Ma nouvelle amie suscitait chez-moi de grands sentiments inapprivoisés et complexes. De la tendresse — un sentiment terriblement en porte-à-faux avec mon orgueil d’adolescente — ; un sentiment d’injustice pour autrui — un éveil — ; et plus que tout une admiration stupéfaite pour la fille qui trouvait la force d’aller à son cours de math pareil, de faire de l’éducation physique pareil, de lire de la poésie pareil

Une fois, Gin était allée garder. Le lendemain, l’argent dans son portefeuille avait disparu. Son père l’avait pris pour s’acheter de la bière. C’était la chose la moins paternelle que j’avais entendue de toute ma vie. Je découvrais la réalité de l’alcoolisme. Choc. Colère. Outrage! Et la cruelle impuissance. Détruire une guitare, ça nous aurait certainement fait du bien — comment détruire un saxophone? une trompette ?? — mais ça n’allait pas jusque là, l’apprentissage du rock, en secondaire deux.

À mon souvenir, Gin se contenait. Elle ne se mettait pas en colère, ne pleurait pas. Pendant que j’improvisais du réconfort, que je cherchais quoi dire au sujet du vingt piastres — au sujet de la vie ! — , elle se tenait en apesanteur, comme au-delà de l’argent volé, de l’école, du trois et demi, et de son père assisté social qui n’avait rien demandé, ne savait pas donner et prenait le bien des autres pour le sien. Depuis la mort de sa mère, Gin errait, elle faisait du vent. Elle mettait de la distance entre elle et la réalité.

Elle ramait depuis deux ans sur une infatigable mer de poisse, et moi j’étais scandalisée par le vol du moucheron.     

Je lui ai dit : un jour, je vais écrire ta vie. 

Je ne sais pas ce que cela valait comme réconfort. 

Aujourd’hui, je trouve que c’est épouvantable de lui avoir dit ça. De réduire ses malheurs, de la réduire, elle, à un objet dont quelqu’un d’autre va s’inspirer pour créer.

Gin s’en rappelle elle aussi. J’ose espérer qu’elle a vu ma noble intention derrière la maladresse : un jour, tout le monde verra à quel point tu es forte, en tout cas, moi j’aimerais le dire à tout le monde tellement je te trouve formidable.

J’aurais dû lui dire : Écris ta vie. 

(@Gin Il n’est pas trop tard!)

*** 

Une forêt des Cantons de l’est, un dimanche d’août. 

On marche. 

On est trois amies, à se confier, à s’écouter, à tracer des chemins dans nos têtes avec nos pieds. L’humidité végétale finit d’effacer les cernes du vin d’hier sous nos yeux et d’adoucir la rauqueur — état de ce qui est rauque — de la fumée de cigarette qui s’est faufilée — oups — dans nos gorges.

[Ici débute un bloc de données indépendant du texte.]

(* ===== verification/WireReference.v ===== *)
(** The reference text of JSON values read back: the instance of [SerdeText] the witnesses run on. *)
From stdpp Require Import gmap strings.
From S2P Require Import Prelude Text Json Digest Reference Disk Wire.
Open Scope nerve_scope.

Fixpoint dec_string (s : string) : option (string * string) :=
  match s with
  | String (Ascii b0 b1 b2 b3 _ _ true _) (String (Ascii b4 b5 b6 b7 _ _ _ _) s) =>
      '(r, rest) ← dec_string s; Some (String (Ascii b0 b1 b2 b3 b4 b5 b6 b7) r, rest)
  | String _ rest => Some (EmptyString, rest)
  | EmptyString => None
  end.

Fixpoint dec_pos (s : string) : option (positive * string) :=
  match s with
  | String "1" s => '(p, rest) ← dec_pos s; Some (xI p, rest)
  | String "0" s => '(p, rest) ← dec_pos s; Some (xO p, rest)
  | String ";" rest => Some (xH, rest)
  | _ => None
  end.

Definition dec_Z (s : string) : option (Z * string) :=
  match s with
  | String "z" rest => Some (0%Z, rest)
  | String "p" s => '(p, rest) ← dec_pos s; Some (Zpos p, rest)
  | String "m" s => '(p, rest) ← dec_pos s; Some (Zneg p, rest)
  | _ => None
  end.

Fixpoint dec_json (fuel : nat) (s : string) : option (json * string) :=
  match fuel with
  | 0 => None
  | S fuel =>
      match s with
      | String "n" rest => Some (JNull, rest)
      | String "t" rest => Some (JBool true, rest)
      | String "f" rest => Some (JBool false, rest)
      | String "i" s => '(z, rest) ← dec_Z s; Some (JNum z, rest)
      | String "s" s => '(s, rest) ← dec_string s; Some (JStr s, rest)
      | String "[" s => '(l, rest) ← dec_items fuel s; Some (JArr l, rest)
      | String "{" s => '(m, rest) ← dec_fields fuel s; Some (JObj m, rest)
      | _ => None
      end
  end
with dec_items (fuel : nat) (s : string) : option (list json * string) :=
  match fuel with
  | 0 => None
  | S fuel =>
      match s with
      | String "]" rest => Some ([], rest)
      | _ => '(j, s) ← dec_json fuel s; '(l, rest) ← dec_items fuel s; Some (j :: l, rest)
      end
  end
with dec_fields (fuel : nat) (s : string) : option (list (string * json) * string) :=
  match fuel with
  | 0 => None
  | S fuel =>
      match s with
      | String "}" rest => Some ([], rest)
      | String "," s =>
          '(k, s) ← dec_string s; '(v, s) ← dec_json fuel s; '(m, rest) ← dec_fields fuel s;
          Some ((k, v) :: m, rest)
      | _ => None
      end
  end.

Definition dec_text (s : string) : option json :=
  if String.eqb (trim s) EmptyString then None else fst <$> dec_json (S (String.length s)) s.

Lemma dec_enc_string s x : dec_string (enc_string s +:+ x) = Some (s, x).
Proof. induction s as [|[] s IH]; [done|]. cbn. by rewrite IH. Qed.

Lemma dec_enc_pos p x : dec_pos (enc_pos p +:+ x) = Some (p, x).
Proof. induction p as [p IH|p IH|]; [| |done]; cbn; by rewrite IH. Qed.

Lemma dec_enc_Z z x : dec_Z (enc_Z z +:+ x) = Some (z, x).
Proof. destruct z; [done| |]; cbn; by rewrite dec_enc_pos. Qed.

Definition enc_field (kv : string * json) : bytes := String "," (enc_string kv.1 +:+ enc_json kv.2).

Lemma enc_obj m : enc_json (JObj m) = String "{" (concat_str (map enc_field m) +:+ "}").
Proof. cbn. do 3 f_equal. apply map_ext. by intros []. Qed.

Definition decodes (j : json) : Prop :=
  forall fuel x, String.length (enc_json j) < fuel -> dec_json fuel (enc_json j +:+ x) = Some (j, x).

Lemma dec_enc_items l : Forall decodes l -> forall fuel x,
  String.length (concat_str (map enc_json l)) + 1 < fuel ->
  dec_items fuel ((concat_str (map enc_json l) +:+ "]") +:+ x) = Some (l, x).
Proof.
  induction 1 as [|j l D F IH]; intros [|fuel] x L; try lia; [done|]. cbn in L.
  rewrite length_app_str in L. cbn [map concat_str]. rewrite !app_assoc_str.
  destruct (enc_json_head j) as (c & s & E & N & _).
  assert (String.length (enc_json j) = S (String.length s)) as Ls by (by rewrite E).
  assert (dec_items (S fuel) (enc_json j +:+ concat_str (map enc_json l) +:+ "]" +:+ x) =
    ('(j', s') ← dec_json fuel (enc_json j +:+ concat_str (map enc_json l) +:+ "]" +:+ x);
     '(l', rest) ← dec_items fuel s'; Some (j' :: l', rest))) as ->.
  { rewrite E. cbn. destruct (ascii_dec c "]") as [->|]; [done|]. destruct c as [[] [] [] [] [] [] [] []]; try done. }
  rewrite D by lia. cbn [mbind option_bind]. rewrite <- app_assoc_str, IH by lia. done.
Qed.

Lemma dec_enc_fields m : Forall (fun kv => decodes kv.2) m -> forall fuel x,
  String.length (concat_str (map enc_field m)) + 1 < fuel ->
  dec_fields fuel ((concat_str (map enc_field m) +:+ "}") +:+ x) = Some (m, x).
Proof.
  induction 1 as [|[k v] m D F IH]; intros [|fuel] x L; try lia; [done|]. cbn [fst snd] in D.
  assert (String.length (concat_str (map enc_field ((k, v) :: m))) =
    S (String.length (enc_string k) + String.length (enc_json v)) + String.length (concat_str (map enc_field m))) as Ls.
  { cbn [map concat_str]. rewrite length_app_str. unfold enc_field at 1. cbn [String.length fst snd].
    by rewrite length_app_str. }
  rewrite Ls in L. cbn [map concat_str]. unfold enc_field at 1. cbn [fst snd].
  assert ((String "," (enc_string k +:+ enc_json v) +:+ concat_str (map enc_field m)) +:+ "}" +:+ x =
    String "," (enc_string k +:+ enc_json v +:+ (concat_str (map enc_field m) +:+ "}") +:+ x)) as E.
  { cbn. by rewrite !app_assoc_str. }
  rewrite app_assoc_str, E. clear E Ls. cbn [dec_fields]. rewrite dec_enc_string. cbn [mbind option_bind].
  rewrite D by lia. cbn [mbind option_bind]. rewrite IH by lia. done.
Qed.

Lemma dec_enc_json j : decodes j.
Proof.
  induction j as [|b|z|s|l IH|m IH] using json_nested_ind; intros [|fuel] x L; try lia.
  - done.
  - by destruct b.
  - cbn. by rewrite dec_enc_Z.
  - cbn. by rewrite dec_enc_string.
  - cbn in L. rewrite length_app_str in L. cbn in L. cbn [enc_json dec_json].
    change (String "[" ?s +:+ x) with (String "[" (s +:+ x)). cbv iota.
    rewrite dec_enc_items by (done || lia). done.
  - rewrite enc_obj in L |- *. cbn in L. rewrite length_app_str in L. cbn in L. cbn [dec_json].
    change (String "{" ?s +:+ x) with (String "{" (s +:+ x)). cbv iota.
    rewrite dec_enc_fields by (done || lia). done.
Qed.

(** * The laws *)

(** The text is made of printable ASCII. *)
Definition printable (c : ascii) : bool := byte_in 32 126 c.

Lemma all_bytes_app p a b : all_bytes p (a +:+ b) = all_bytes p a && all_bytes p b.
Proof. induction a as [|c a IH]; [done|]. cbn. by rewrite IH, andb_assoc. Qed.

Lemma printable_string s : all_bytes printable (enc_string s) = true.
Proof. induction s as [|[[] [] [] [] [] [] [] []] s IH]; [done|exact IH..]. Qed.

Lemma printable_pos p : all_bytes printable (enc_pos p) = true.
Proof. induction p as [p IH|p IH|]; [exact IH|exact IH|done]. Qed.

Lemma printable_concat l : Forall (fun s => all_bytes printable s = true) l -> all_bytes printable (concat_str l) = true.
Proof. induction 1 as [|s l E F IH]; [done|]. cbn. by rewrite all_bytes_app, E, IH. Qed.

Lemma printable_json j : all_bytes printable (enc_json j) = true.
Proof.
  induction j as [|b|z|s|l IH|m IH] using json_nested_ind.
  - done.
  - by destruct b.
  - destruct z; [done|exact (printable_pos p)..].
  - exact (printable_string s).
  - cbn [enc_json all_bytes]. rewrite all_bytes_app, printable_concat; [done|]. by apply Forall_map.
  - rewrite enc_obj. cbn [all_bytes]. rewrite all_bytes_app, printable_concat; [done|].
    apply Forall_map. eapply Forall_impl; [exact IH|]. intros [k v] E. cbn in *.
    by rewrite all_bytes_app, printable_string, E.
Qed.

Lemma printable_utf8 s : all_bytes printable s = true -> utf8_valid s = true.
Proof.
  induction s as [|c s IH]; [done|]. cbn [all_bytes utf8_valid]. intros [P E]%andb_true_iff.
  unfold printable, byte_in in *. apply andb_true_iff in P as [P1 P2]. apply Nat.leb_le in P2.
  rewrite (proj2 (Nat.leb_le _ 127)) by lia. by apply IH.
Qed.

Lemma printable_no_char s n : all_bytes printable s = true -> n < 32 -> no_char (Ascii.ascii_of_nat n) s = true.
Proof.
  intros P L. induction s as [|c s IH]; [done|]. cbn [all_bytes] in P. apply andb_true_iff in P as [P E].
  cbn [no_char]. rewrite IH, andb_true_r by done. apply negb_true_iff, bool_decide_eq_false. intros Ec.
  apply (f_equal Ascii.nat_of_ascii) in Ec. rewrite Ascii.nat_ascii_embedding in Ec by lia.
  unfold printable, byte_in in P. apply andb_true_iff in P as [P _]. apply Nat.leb_le in P. lia.
Qed.

Lemma trim_json j : trim (enc_json j) <> EmptyString.
Proof.
  assert (forall c s, strip_one_white (String c s) = None -> trim (String c s) <> EmptyString) as K.
  { intros c s W. unfold trim. cbn [String.length trim_start]. rewrite W. cbn [trim_end].
    unfold all_white. cbn [String.length trim_start]. rewrite W. done. }
  destruct j as [|[]| | | |]; by apply K.
Qed.

Lemma dec_text_json j : dec_text (enc_json j) = Some j.
Proof.
  unfold dec_text. destruct (String.eqb_spec (trim (enc_json j)) EmptyString) as [E|_]; [by apply trim_json in E|].
  rewrite <- (app_empty_r (enc_json j)) at 2. by rewrite dec_enc_json by lia.
Qed.

#[export] Instance ref_text : SerdeText := {| from_str := dec_text; to_string_pretty := enc_json |}.
#[export] Instance ref_text_spec : SerdeTextSpec.
Proof.
  split; cbn.
  - intros j. exists j. split; [apply dec_text_json|constructor].
  - intros j. exists j. split; [apply dec_text_json|constructor].
  - intros j. split; [apply (printable_no_char _ 10)|apply (printable_no_char _ 13)]; (apply printable_json || lia).
  - intros j. apply printable_utf8, printable_json.
  - intros j. apply printable_utf8, printable_json.
  - intros s E. unfold dec_text. by rewrite E.
Qed.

J’ai la chance d’avoir des amies qui ne sont pas chiches en confidences. Le pH de ta piscine  nous intéresse moins que le pH de ton âme. Il n’y a pas de pensées trop intimes, impudiques ou honteuses. Plus elles le sont, plus elles nous semblent vraies et précieuses. On est des adoratrices de l’aveu, des ferventes du sujet délicat. 

Je me trouve toujours un peu plate parce que je n’ai pas un gros catalogue de revers, contrairement aux femmes que j’aime le plus dans ma vie. Elles ont survécu — et survivent encore — à des familles d’originaux déficients, à des ex chthoniens, à des violences subtiles et franches, elles ont entretenu des relations illicites, pris beaucoup de chemins pas d’allure, aimé souvent longtemps énormément, ont essayé des affaires, sont tombées, ont été ensevelies et sont ressuscitées de mille morts symboliques.

Parmi elles, parfois, j’ai un complexe. Le complexe de la ouate. 

Je m’identifie à tous ceux dont on dit qu’ils sont sans histoire.s  — au singulier ou au pluriel. 

(Mais dans les romans et au cinéma, les sans-histoire finissent toujours par se révéler des icebergs de noirceurs glaciales, les traîtres.)

Ma situation est tout sauf pathétique, s’en plaindre le serait. J’aurais l’air de me chercher des bobos. (Mon complexe de la ouate s’accompagne de culpabilité.)

Je ne vais pas aller vivre dans la rue pour me gréyer d’expériences malencontreuses ou jouer à l’agace avec le danger, mais je me demande souvent : puis-je réellement entendre, comprendre, ce qui anime l’âme des autres qui ont tant vécu ?

J’ai peur de découvrir qu’ils se sont fait pousser des organes que je n’aurai jamais, ou que leur âme parle une langue dans laquelle je ne saurais dire Bonjour, je m’appelle Chose.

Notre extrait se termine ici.